According to a statement from the Administration, the plan will continue President Obama's "call to use the one-time revenues from pro-growth business tax reform to fund a temporary near-term surge in investment, while the oil fee will play for the long-term investments needed to put us on the right path for the years ahead."
The new USD10 per barrel tax on oil paid by oil companies would be gradually phased in over five years, to pay for new investments to reduce the US's "reliance on oil and cut carbon pollution from our transportation sector, which today accounts for nearly 30 percent of US greenhouse gas emissions, … [and] expand clean, reliable, and safe transportation options like public transit and rail."
"By placing a fee on oil," a White House fact sheet stated, "the President's plan creates a clear incentive for private sector innovation to reduce our reliance on oil and at the same time invests in clean energy technologies that will power our future."

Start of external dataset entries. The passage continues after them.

(* ===== verification/GraphqlSession.v ===== *)
(** * OAuth 2.0 sessions in the GraphQL API

    Node identifiers (crates/handlers/src/graphql/model/node.rs), the
    authentication of the requester and its rights
    (crates/handlers/src/graphql/mod.rs, crates/axum-utils/src/session.rs) and
    the mutations on sessions
    (crates/handlers/src/graphql/mutations/oauth2_session.rs). *)

From stdpp Require Import base tactics list strings gmap.
From Stdlib Require Import ZArith Lia Ascii.
From S2P Require Import Prelude Text Scope Externals Formats TokenFormat DataModel Storage TokenRepo GrantRepo QueueRepo UserRepo ClientAuth TokenEndpoint.

Module Graphql.

(** ** Node identifiers *)

Inductive NodeType : Type :=
| AuthenticationNode
| BrowserSessionNode
| CompatSessionNode
| CompatSsoLoginNode
| OAuth2ClientNode
| OAuth2SessionNode
| UpstreamOAuth2ProviderNode
| UpstreamOAuth2LinkNode
| UserNode
| UserEmailNode
| UserEmailAuthenticationNode
| UserRecoveryTicketNode.

#[export] Instance NodeType_eq_dec : EqDecision NodeType.
Proof. solve_decision. Defined.

Inductive InvalidID : Type :=
| InvalidFormat
| InvalidUlid
| UnknownPrefix
| TypeMismatch (got expected : NodeType).

Definition to_prefix (t : NodeType) : string :=
  match t with
  | AuthenticationNode => "authentication"
  | BrowserSessionNode => "browser_session"
  | CompatSessionNode => "compat_session"
  | CompatSsoLoginNode => "compat_sso_login"
  | OAuth2ClientNode => "oauth2_client"
  | OAuth2SessionNode => "oauth2_session"
  | UpstreamOAuth2ProviderNode => "upstream_oauth2_provider"
  | UpstreamOAuth2LinkNode => "upstream_oauth2_link"
  | UserNode => "user"
  | UserEmailNode => "user_email"
  | UserEmailAuthenticationNode => "user_email_authentication"
  | UserRecoveryTicketNode => "user_recovery_ticket"
  end.

Definition from_prefix (prefix : string) : option NodeType :=
  if String.eqb prefix "authentication" then Some AuthenticationNode
  else if String.eqb prefix "browser_session" then Some BrowserSessionNode
  else if String.eqb prefix "compat_session" then Some CompatSessionNode
  else if String.eqb prefix "compat_sso_login" then Some CompatSsoLoginNode
  else if String.eqb prefix "oauth2_client" then Some OAuth2ClientNode
  else if String.eqb prefix "oauth2_session" then Some OAuth2SessionNode
  else if String.eqb prefix "upstream_oauth2_provider" then Some UpstreamOAuth2ProviderNode
  else if String.eqb prefix "upstream_oauth2_link" then Some UpstreamOAuth2LinkNode
  else if String.eqb prefix "user" then Some UserNode
  else if String.eqb prefix "user_email" then Some UserEmailNode
  else if String.eqb prefix "user_email_authentication" then Some UserEmailAuthenticationNode
  else if String.eqb prefix "user_recovery_ticket" then Some UserRecoveryTicketNode
  else None.

Section NodeIds.
Context {ulid_text : UlidText}.

Definition serialize (t : NodeType) (id : Ulid) : string :=
  to_prefix t +:+ ":" +:+ ulid_to_string id.

Definition deserialize (serialized : string) : result InvalidID (NodeType * Ulid) :=
  try (prefix, id) <- ok_or (split_once ":" serialized) InvalidFormat;
  try prefix <- ok_or (from_prefix prefix) UnknownPrefix;
  try id <- ok_or (ulid_from_string id) InvalidUlid;
  Ok (prefix, id).

Definition extract_ulid (self : NodeType) (id : string) : result InvalidID Ulid :=
  try (node_type, ulid) <- deserialize id;
  if decide (node_type = self) then Ok ulid else Err (TypeMismatch node_type self).
End NodeIds.

(** ** The requester *)

(** [SessionInfo], the content of the session cookie. *)
Record SessionInfo := mkSessionInfo {
  current : option Ulid;
  logged_out_at : option DateTime;
}.

Definition from_session (session : BrowserSession.t) : SessionInfo :=
  mkSessionInfo (Some (BrowserSession.id session)) None.

Definition mark_session_ended (i : SessionInfo) (now : DateTime) : SessionInfo :=
  mkSessionInfo None (Some now).

Inductive RequestingEntity : Type :=
| Anonymous
| BrowserSessionEntity (session : BrowserSession.t)
| OAuth2SessionEntity (session : Session.t) (user : option User.t).

(** [Requester]; the policy reads the address and the user agent. *)
Record Requester := mkRequester {
  entity : RequestingEntity;
  ip_address : option IpAddr;
  user_agent : option string;
}.

Definition entity_user (e : RequestingEntity) : option User.t :=
  match e with
  | BrowserSessionEntity session => Some (BrowserSession.user session)
  | OAuth2SessionEntity _ user => user
  | Anonymous => None
  end.

Definition entity_oauth2_session (e : RequestingEntity) : option Session.t :=
  match e with
  | OAuth2SessionEntity session _ => Some session
  | BrowserSessionEntity _ | Anonymous => None
  end.

Definition is_admin (e : RequestingEntity) : bool :=
  match e with
  | OAuth2SessionEntity session _ => Scope_contains (Session.scope session) "urn:mas:admin"
  | BrowserSessionEntity _ | Anonymous => false
  end.

(** [OwnerId]: the user a resource belongs to. *)
Class OwnerId (T : Type) := owner_id : T → option Ulid.
#[export] Instance User_owner : OwnerId User.t := λ u, Some (User.id u).
#[export] Instance BrowserSession_owner : OwnerId BrowserSession.t :=
  λ b, Some (User.id (BrowserSession.user b)).
#[export] Instance Session_owner : OwnerId Session.t := Session.user_id.

Definition is_owner_or_admin {T} `{!OwnerId T} (e : RequestingEntity) (resource : T) : bool :=
  if is_admin e then true
  else match owner_id resource with
       | None => false
       | Some owner =>
           match entity_user e with
           | None => false
           | Some user => bool_decide (User.id user = owner)
           end
       end.

(** [RouteError]; [get_requester] gives the first four. *)
Inductive RouteError : Type :=
| Internal (e : DatabaseError)
| LoadFailed
| InvalidToken
| MissingScope
| OperationNotAllowed
| ParseDocument (message : string)
| ParseRequest
| Csrf.

Section Requesters.
Context {R : Type} `{!RngCore R, !UlidText}.
Abbreviation Handler := (M (World R) RouteError) (only parsing).

Definition repo {A} (m : M (World R) DatabaseError A) : Handler A := mmap_err Internal m.
Definition require {A} (o : option A) (e : RouteError) : Handler A := lift (ok_or o e).

(** [SessionInfo::load_active_session]. *)
Definition load_active_session (i : SessionInfo) :
    M (World R) DatabaseError (option BrowserSession.t) :=
  match current i with
  | None => ret None
  | Some session_id =>
      do maybe_session <- BrowserSessionRepository.lookup session_id;
      ret (maybe_session ≫= λ s, if BrowserSession.active s then Some s else None)
  end.

(** [ActivityTracker::record_browser_session]. *)
Definition record_browser_session {E} (ip : BoundActivityTracker) (s : BrowserSession.t) :
    M (World R) E unit :=
  do t <- now;
  modify (λ w, log_activity w (mkActivity BrowserKind (BrowserSession.id s) t ip)).

(** The entity behind a bearer token. *)
Definition token_entity (ip : BoundActivityTracker) (undocumented_oauth2_access : bool)
    (token : string) : Handler RequestingEntity :=
  do! (if undocumented_oauth2_access then ret tt else fail InvalidToken);
  do token <- repo (AccessTokenRepository.find_by_token token);
  do token <- require token InvalidToken;
  do session <- repo (SessionRepository.lookup (AccessToken.session_id token));
  do session <- require session LoadFailed;
  do! record_oauth2_session ip session;
  do user <-
    match Session.user_id session with
    | Some user_id =>
        do user <- repo (UserRepository.lookup user_id);
        do user <- require user LoadFailed;
        ret (Some user)
    | None => ret None
    end;
  let user_valid := match user with Some user => User.is_valid user | None => true end in
  do now_ <- now;
  do! (if negb (AccessToken.is_valid token now_) || negb (Session.is_valid session)
          || negb user_valid
       then fail InvalidToken else ret tt);
  do! (if negb (Scope_contains (Session.scope session) "urn:mas:graphql:*")
       then fail MissingScope else ret tt);
  ret (OAuth2SessionEntity session user).

(** The entity behind the session cookie. *)
Definition cookie_entity (ip : BoundActivityTracker) (session_info : SessionInfo) :
    Handler RequestingEntity :=
  do maybe_session <- repo (load_active_session session_info);
  match maybe_session with
  | Some session =>
      do! record_browser_session ip session;
      ret (BrowserSessionEntity session)
  | None => ret Anonymous
  end.

Definition get_requester (undocumented_oauth2_access : bool) (ip : BoundActivityTracker)
    (session_info : SessionInfo) (user_agent : option string) (token : option string) :
    Handler Requester :=
  do entity <-
    match token with
    | Some token => token_entity ip undocumented_oauth2_access token
    | None => cookie_entity ip session_info
    end;
  do! repo cancel;
  ret (mkRequester entity ip user_agent).
End Requesters.

(** ** Mutations *)

(** [async_graphql::Error], by what caused it. *)
Inductive GraphqlError : Type :=
| Message (message : string)
| InvalidNodeId (e : InvalidID)
| RepositoryFailed (e : DatabaseError).

Record CreateOAuth2SessionInput := mkCreateOAuth2SessionInput {
  scope : string;
  user_id : string;
  permanent : option bool;
}.

Record CreateOAuth2SessionPayload := mkCreateOAuth2SessionPayload {
  access_token : string;
  refresh_token : option string;
  session : Session.t;
}.

Inductive EndOAuth2SessionPayload : Type := EndNotFound | Ended (session : Session.t).
Inductive SetOAuth2SessionNamePayload : Type := NameNotFound | Updated (session : Session.t).

Section Mutations.
Context {R : Type} `{!RngCore R, !Crc, !UlidText, !UrlLib, !JwksJson}.
Abbreviation Mutation := (M (World R) GraphqlError) (only parsing).

Definition repository {A} (m : M (World R) DatabaseError A) : Mutation A :=
  mmap_err RepositoryFailed m.

(** [.context(message)?]. *)
Definition context {A} (o : option A) (message : string) : Mutation A :=
  lift (ok_or o (Message message)).

Definition node_ulid (t : NodeType) (id : string) : Mutation Ulid :=
  lift (map_err InvalidNodeId (extract_ulid t id)).

(** The loops over the devices of a scope. *)
Fixpoint for_devices (f : string → HomeserverCall) (scope : list ScopeToken) : Mutation unit :=
  match scope with
  | [] => ret tt
  | token :: scope =>
      match Device.from_scope_token token with
      | Some device =>
          do! mmap_err (λ _, Message "Failed to provision device")
                (homeserver_call (f (Device.id device)));
          for_devices f scope
      | None => for_devices f scope
      end
  end.

Definition create_oauth2_session (requester : RequestingEntity)
    (input : CreateOAuth2SessionInput) : Mutation CreateOAuth2SessionPayload :=
  do user_id <- node_ulid UserNode (user_id input);
  do scope <- lift (map_err (λ _, Message "Invalid scope") (Scope_from_str (scope input)));
  let permanent := default false (permanent input) in
  do! (if negb (is_admin requester) then fail (Message "Unauthorized") else ret tt);
  do session <- context (entity_oauth2_session requester)
                  "Requester should be a OAuth 2.0 client";
  do! repository from_pool;
  do client <- repository (ClientRepository.lookup (Session.client_id session));
  do client <- context client "Client not found";
  do user <- repository (UserRepository.lookup user_id);
  do user <- context user "User not found";
  do access_token_str <- with_rng (generate AccessTokenType);
  do session <- repository (SessionRepository.add client (Some user) None scope);
  do! repository (UserRepository.acquire_lock_for_sync user);
  do! for_devices (λ device, UpsertDevice (User.username user) device None)
        (Session.scope session);
  let ttl := if permanent then None else Some (5 * 60 * 1000 * 1000)%Z in
  do access_token <- repository (AccessTokenRepository.add session access_token_str ttl);
  do refresh_token <-
    (if permanent then ret None
     else do refresh_token_str <- with_rng (generate RefreshTokenType);
          do refresh_token <- repository (RefreshTokenRepository.add session access_token
                                            refresh_token_str);
          ret (Some refresh_token));
  do! repository save;
  ret (mkCreateOAuth2SessionPayload (AccessToken.access_token access_token)
         (RefreshToken.refresh_token <$> refresh_token) session).

Definition end_oauth2_session (requester : RequestingEntity) (oauth2_session_id : string) :
    Mutation EndOAuth2SessionPayload :=
  do oauth2_session_id <- node_ulid OAuth2SessionNode oauth2_session_id;
  do! repository from_pool;
  do session <- repository (SessionRepository.lookup oauth2_session_id);
  match session with
  | None => ret EndNotFound
  | Some session =>
      if negb (is_owner_or_admin requester session) then ret EndNotFound
      else
        do! match Session.user_id session with
            | Some user_id =>
                do user <- repository (UserRepository.lookup user_id);
                do user <- context user "Could not load user";
                repository (QueueJobRepository.schedule_sync_devices user)
            | None => ret tt
            end;
        do session <- repository (SessionRepository.finish session);
        do! repository save;
        ret (Ended session)
  end.

Definition set_oauth2_session_name (requester : RequestingEntity)
    (oauth2_session_id human_name : string) : Mutation SetOAuth2SessionNamePayload :=
  do oauth2_session_id <- node_ulid OAuth2SessionNode oauth2_session_id;
  do! repository from_pool;
  do session <- repository (SessionRepository.lookup oauth2_session_id);
  match session with
  | None => ret NameNotFound
  | Some session =>
      if negb (is_owner_or_admin requester session) then ret NameNotFound
      else
        do user_id <- context (Session.user_id session) "Session has no user";
        do user <- repository (UserRepository.lookup user_id);
        do user <- context user "User not found";
        do session <- repository (SessionRepository.set_human_name session (Some human_name));
        do! for_devices (λ device, UpdateDeviceDisplayName (User.username user) device human_name)
              (Session.scope session);
        do! repository save;
        ret (Updated session)
  end.
End Mutations.
End Graphql.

However, the President's plan received a completely negative response from Republican lawmakers in Congress. For example, the House of Representatives Speaker, Paul Ryan (R – Wisconsin), commented: "When we laid out our expectations for the President's last budget, we predicted new tax hikes. After all, how are you going to pay for all that new spending? But even we didn't see this one coming."
He noted that the "outrageous" oil tax proposal "would hurt Americans all over the country, raising their energy costs." He confirmed that the Republican party "will never let this harmful proposal become law."
Chairman of the House Ways and Means Committee Kevin Brady (R – Texas) added the President's Budget "will include job-killing energy tax hikes on every American – including those with low incomes who can least afford it."